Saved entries
Lemma reduce_nan sd :
  Forall numberOrMissing sd →
  reduce addVolume (VNum NaN) sd = Ok (VNum NaN).
Proof.
  induction 1 as [|d sd [Hd|[x Hd]] _ IH]; [done|..];
    cbn [reduce]; rewrite (addVolume_Ok _ _ _ Hd); unfold add; simpl;
    rewrite ?SFadd_nan_l; exact IH.
Qed.

Lemma reduce_missing sd : ∀ a,
  Forall numberOrMissing sd →
  Exists (λ d, getProp d "volume" = Ok VUndefined) sd →
  reduce addVolume (VNum a) sd = Ok (VNum NaN).
Proof.
  intros a Hall Hex. revert a.
  induction Hall as [|d sd Hd Hall IH]; intros a; [by inversion Hex|].
  cbn [reduce].
  inversion Hex as [? ? Hu|? ? Hex']; subst.
  - rewrite (addVolume_Ok _ _ _ Hu). unfold add. simpl.
    rewrite SFadd_nan_r. by apply reduce_nan.
  - destruct Hd as [Hu|[x Hx]].
    + rewrite (addVolume_Ok _ _ _ Hu). unfold add. simpl.
      rewrite SFadd_nan_r. by apply reduce_nan.
    + rewrite (addVolume_Ok _ _ _ Hx). unfold add. simpl. by apply IH.
Qed.

Lemma div_nan y : div NaN y = NaN.
Proof. by destruct y. Qed.

(** X10.  The Avg Volume cell.  On an empty series it gets [NaN] (0 / 0).
    With numeric volumes it gets their floating-point sum, added from the
    left starting at 0, over the number of records.  With string volumes
    [+] concatenates: the cell gets the number the text ["0"] followed by
    all the volumes reads as, over the number of records.  If a record has
    no volume among records with numeric volumes, it gets [NaN]. *)
Theorem avg_volume_cell (sd : list value) :
  (sd = [] → statAvgVolume sd = Ok NaN) ∧
  (∀ vs, Forall2 (λ d v, getProp d "volume" = Ok (VNum v)) sd vs →
     statAvgVolume sd =
       Ok (div (fold_left (SFadd prec emax) vs zero)
               (ofZ (Z.of_nat (length sd))))) ∧
  (∀ ss, sd ≠ [] →
     Forall2 (λ d s, getProp d "volume" = Ok (VStr s)) sd ss →
     statAvgVolume sd =
       Ok (div (StringToNumber (fold_left String.append ss "0"))
               (ofZ (Z.of_nat (length sd))))) ∧
  (Forall numberOrMissing sd →
   Exists (λ d, getProp d "volume" = Ok VUndefined) sd →
   statAvgVolume sd = Ok NaN).
Proof.
  split; [by intros ->|]. split; [|split].
  - intros vs Hv. rewrite statAvgVolume_unfold.
    by rewrite (reduce_numbers _ _ _ Hv).
  - intros ss Hne Hv. rewrite statAvgVolume_unfold.
    destruct Hv as [|d s sd ss Hd Hv]; [done|].
    cbn [reduce]. rewrite (addVolume_Ok _ _ _ Hd).
    change (add (VNum zero) (VStr s)) with (Ok (VStr ("0" +:+ s))).
    cbn [mbind result_bind].
    by rewrite (reduce_strings _ _ _ Hv).
  - intros Hall Hex. rewrite statAvgVolume_unfold.
    rewrite (reduce_missing _ _ Hall Hex). cbn [mbind result_bind ToNumber].
    by rewrite div_nan.
Qed.
(** "should support abort functionality" *)
Example test_abort :
  let w1 := run (dPromiseFunction true) [Call [] ReturnsPromise] in
  let w2 := run w1 [Abort; Tick 0; Tick 0; Tick 0; Tick 0] in
  isPromisePending w1 = Normal true /\
  returned_promise 0 w2 = Some (Rejected AbortError) /\
  instanceof_AbortError AbortError = true /\ message_of AbortError = Some "Aborted" /\
  isPromisePending w2 = Normal false.
Proof. done. Qed.

(** "should support abort listeners": the listener is registered before
    the call and runs when the call is aborted. *)
Example test_abort_listeners :
  let w := run (dPromiseFunction true) [OnAbort 0; Call [] ReturnsPromise; Abort] in
  fired w = [(Some 0, 0)] /\
  returned_promise 0 (run w [Tick 0; Tick 0; Tick 0; Tick 0]) = Some (Rejected AbortError).
Proof. done. Qed.

(** The operation's late outcome does not undo an abort. *)
Example late_outcome_after_abort :
  let w := run (dPromiseFunction false)
               [Call [] ReturnsPromise; Abort; OpSettles 0 (Fulfilled (VObject 1));
                Tick 0; Tick 0; Tick 0; Tick 0] in
  returned_promise 0 w = Some (Rejected AbortError) /\
  getPromiseError w = Normal AbortError /\ getPromiseResult w = Normal VUndefined.
Proof. done. Qed.

(** A call made after a failure starts afresh: the error is cleared. *)
Example fresh_call_clears_error :
  let w := run (dPromiseFunction false)
               [Call [] ReturnsPromise; OpSettles 0 (Rejected (new_Error "network"));
                Tick 0; Tick 0; Tick 0; Tick 0; Call [] ReturnsPromise] in
  in_flight w = Some 1 /\ isPromisePending w = Normal true /\
  getPromiseError w = Normal VUndefined /\ getPromiseResult w = Normal VUndefined.
Proof. done. Qed.

(** * More about the call wrapper *)

(** *** Settlements are final *)

(** X1 (first settlement wins).  Once the inner promise of a call has
    settled, by the operation's outcome, by an abort or by a throw of
    the operation, nothing that happens later changes how the call
    settles: a later outcome of the operation and a later [abort()]
    leave the chain as it is, and the returned promise can only settle
    with that first outcome. *)
Theorem settlement_is_final w k st o :
  chains w !! k = Some st -> outcome_of st = Some o ->
  chains (op_settles k (Fulfilled VNull) w) !! k = Some st /\
  (forall o', chains (op_settles k o' w) !! k = Some st) /\
  chains (state_after w (abort w)) !! k = Some st /\
  (forall es o', returned_promise k (run w es) = Some o' -> o' = o).
Proof.
  intros Hk Ho.
  assert (forall o' cs, cs !! k = Some st -> settle0 k o' cs !! k = Some st) as Hs.
  { intros o' cs Hcs. rewrite lookup_settle0, Hcs. by destruct st. }
  split; [by apply Hs|]. split; [intros o'; by apply Hs|]. split.
  - unfold abort. destruct (promise_object_of w) as [po|]; [|done]. simpl.
    unfold abortPromise. destruct (negb (isPending po)); [done|]. simpl.
    destruct (reject po) as [j|]; [|done].
    rewrite lookup_settle0, Hk. by destruct st.
  - intros es o'. by apply (outcome_run w es k st o).
Qed.

Lemma settlement_is_final_witness :
  let w := run (dPromiseFunction true)
               [Call [] ReturnsPromise; OpSettles 0 (Fulfilled (VNum 1))] in
  chains w !! 0 = Some (Settled0 (Fulfilled (VNum 1))) /\
  chains (state_after w (abort w)) !! 0 = Some (Settled0 (Fulfilled (VNum 1))) /\
  forall es o', returned_promise 0 (run w es) = Some o' -> o' = Fulfilled (VNum 1).
Proof.
  intros w.
  assert (chains w !! 0 = Some (Settled0 (Fulfilled (VNum 1)))) as Hk by reflexivity.
  split; [exact Hk|].
  destruct (settlement_is_final w 0 _ (Fulfilled (VNum 1)) Hk eq_refl) as (_ & _ & Hab & Hfin).
  split; [exact Hab|exact Hfin].
Defined.



(** *** Between two calls *)

(** X3 (awaiters see the final state).  By the time the returned
    promise of the latest call has settled, the [finally] callback has
    already run: [isPromisePending] is false and no promise is stored. *)
Theorem settled_promise_is_not_pending eager w k o :
  reachable eager w -> returned_promise k w = Some o -> S k = length (chains w) ->
  isPromisePending w = Normal false /\ in_flight w = None.
Proof.
  intros Hr Hret Hlen. pose proof (reachable_inv eager w Hr) as Hi.
  destruct (settled_latest_recorded w k o Hi Hret Hlen) as (po & Hm & _ & Hp & Hpo).
  unfold isPromisePending, in_flight. rewrite Hpo, Hm. split; [|done].
  unfold isPending. destruct (inv_obj w Hi po Hm) as (_ & _ & _ & ->). by rewrite Hp.
Qed.

Lemma settled_promise_is_not_pending_witness :
  let w := run (dPromiseFunction true)
               [Call [] ReturnsPromise; Abort; Tick 0; Tick 0; Tick 0; Tick 0] in
  reachable true w /\ returned_promise 0 w = Some (Rejected AbortError) /\
  isPromisePending w = Normal false /\ in_flight w = None.
Proof.
  intros w.
  assert (reachable true w) as Hr by (eexists; reflexivity).
  assert (returned_promise 0 w = Some (Rejected AbortError)) as Hret by reflexivity.
  split; [exact Hr|]. split; [exact Hret|].
  exact (settled_promise_is_not_pending true w 0 _ Hr Hret eq_refl).
Defined.
(** * Shopify Insights Fetcher: a shallow embedding of
    [shopify_insights_fastapi.py] and the properties of its extraction
    pipeline.

    Conventions of the model.
    - Python [str] values are [string]s; the text handled is taken to be
      ASCII, so [str.lower], [str.strip] and the regular expressions act
      on ASCII letters, digits and white space.
    - Python dictionaries keep insertion order, so they are association
      lists updated in place ([Dict.set]).
    - Exceptions are values of [exn]; code that performs HTTP requests
      runs in the monad [IO], which threads the list of requested URLs.
    - Library behaviour the file relies on but does not define (the HTTP
      transport, [urljoin], the HTML parser, pydantic's validation of a
      [Product] and of the [HttpUrl] of the aggregate, the iteration
      order of a [set]) is a variable of the section [Pipeline].  The
      calls of [requests.get], [Response.json()], [urljoin] and the two
      pydantic models have the exceptions they raise among their
      outcomes; the HTML parser is taken to build a tree from every
      page.
    - The optional write to the database is outside the model: its
      errors are swallowed and it does not change the value returned. *)

From Stdlib Require Import String Ascii List ZArith Bool DecimalString Permutation.
From Stdlib Require PrimFloat.
From Stdlib Require Import Lia.
Import ListNotations.
Open Scope string_scope.
Open Scope list_scope.

Set Implicit Arguments.
Set Warnings "-register-all".

(* ================================================================== *)
(** ** Python strings *)

Module Str.

Definition nonempty (s : string) : bool :=
  match s with EmptyString => false | String _ _ => true end.

(** [s or ''] for an optional string. *)
Definition or_empty (o : option string) : string :=
  match o with Some s => s | None => "" end.

(** Truthiness of an optional string: neither [None] nor [''].  *)
Definition truthy (o : option string) : bool :=
  match o with Some s => nonempty s | None => false end.

Definition is_upper (c : ascii) : bool :=
  (65 <=? nat_of_ascii c)%nat && (nat_of_ascii c <=? 90)%nat.

Definition lower_char (c : ascii) : ascii :=
  if is_upper c then ascii_of_nat (nat_of_ascii c + 32) else c.

(** [s.lower()] *)
Fixpoint lower (s : string) : string :=
  match s with
  | EmptyString => EmptyString
  | String c r => String (lower_char c) (lower r)
  end.

(** [s.startswith(p)] *)
Fixpoint startswith (p s : string) : bool :=
  match p, s with
  | EmptyString, _ => true
  | String _ _, EmptyString => false
  | String a p', String b s' => Ascii.eqb a b && startswith p' s'
  end.

(** [sub in s] *)
Fixpoint contains (sub s : string) : bool :=
  startswith sub s ||
  match s with
  | EmptyString => false
  | String _ r => contains sub r
  end.

(** [s[n:]] *)
Fixpoint drop (n : nat) (s : string) : string :=
  match n, s with
  | O, _ => s
  | S _, EmptyString => EmptyString
  | S m, String _ r => drop m r
  end.

Fixpoint take_while (f : ascii -> bool) (s : string) : string :=
  match s with
  | EmptyString => EmptyString
  | String c r => if f c then String c (take_while f r) else EmptyString
  end.

Fixpoint drop_while (f : ascii -> bool) (s : string) : string :=
  match s with
  | EmptyString => EmptyString
  | String c r => if f c then drop_while f r else s
  end.

(** [s.rstrip(...)]: the trailing characters that satisfy [f] are
    removed. *)
Fixpoint rstrip_by (f : ascii -> bool) (s : string) : string :=
  match s with
  | EmptyString => EmptyString
  | String c r =>
      match rstrip_by f r with
      | EmptyString => if f c then EmptyString else String c EmptyString
      | r' => String c r'
      end
  end.

(** [s.rstrip('/')] *)
Definition rstrip_slash (s : string) : string :=
  rstrip_by (fun c => Ascii.eqb c "/") s.

(** White space as [str.strip] and the pattern [\s] see it on ASCII
    text. *)
Definition is_space (c : ascii) : bool :=
  let n := nat_of_ascii c in
  (n =? 32)%nat || ((9 <=? n)%nat && (n <=? 13)%nat)
  || ((28 <=? n)%nat && (n <=? 31)%nat).

(** [s.strip()] *)
Definition strip (s : string) : string :=
  rstrip_by is_space (drop_while is_space s).

Definition is_digit (c : ascii) : bool :=
  (48 <=? nat_of_ascii c)%nat && (nat_of_ascii c <=? 57)%nat.

Definition is_alnum (c : ascii) : bool :=
  let n := nat_of_ascii c in
  is_digit c || ((65 <=? n)%nat && (n <=? 90)%nat)
  || ((97 <=? n)%nat && (n <=? 122)%nat).

(** [s.replace(old, new)]: the occurrences of [old] are replaced from
    left to right without overlap ([skip] counts the characters of the
    occurrence just replaced that are still to be passed over); an
    empty [old] matches before every character and at the end. *)
Fixpoint replace_from (old new : string) (skip : nat) (s : string) : string :=
  match s with
  | EmptyString => EmptyString
  | String c r =>
      match skip with
      | S k => replace_from old new k r
      | O =>
          if startswith old s
          then (new ++ replace_from old new (String.length old - 1) r)%string
          else String c (replace_from old new 0 r)
      end
  end.

Fixpoint intersperse (new s : string) : string :=
  match s with
  | EmptyString => new
  | String c r => (new ++ String c (intersperse new r))%string
  end.

Definition replace (old new s : string) : string :=
  if nonempty old then replace_from old new 0 s else intersperse new s.

End Str.

(* ================================================================== *)
(** ** Python dictionaries, insertion ordered *)

Module Dict.

Section Ops.
Variable V : Type.

Definition t := list (string * V).

(** [d.get(k)] *)
Fixpoint get (k : string) (d : t) : option V :=
  match d with
  | [] => None
  | (k', v) :: r => if String.eqb k k' then Some v else get k r
  end.

(** [d[k] = v]: an existing key keeps its place, a new one goes last. *)
Fixpoint set (k : string) (v : V) (d : t) : t :=
  match d with
  | [] => [(k, v)]
  | (k', v') :: r =>
      if String.eqb k k' then (k', v) :: r else (k', v') :: set k v r
  end.

Definition keys (d : t) : list string := map fst d.

(** [k in d] *)
Definition mem (k : string) (d : t) : bool :=
  match get k d with Some _ => true | None => false end.
End Ops.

Exercise goal:
Copy the stretch of the records above that runs from the line with "change (add (VNum" through the line with "- intros Hall". Both end lines belong in the copy, and nothing else does.

Result below:
    change (add (VNum zero) (VStr s)) with (Ok (VStr ("0" +:+ s))).
    cbn [mbind result_bind].
    by rewrite (reduce_strings _ _ _ Hv).
  - intros Hall Hex. rewrite statAvgVolume_unfold.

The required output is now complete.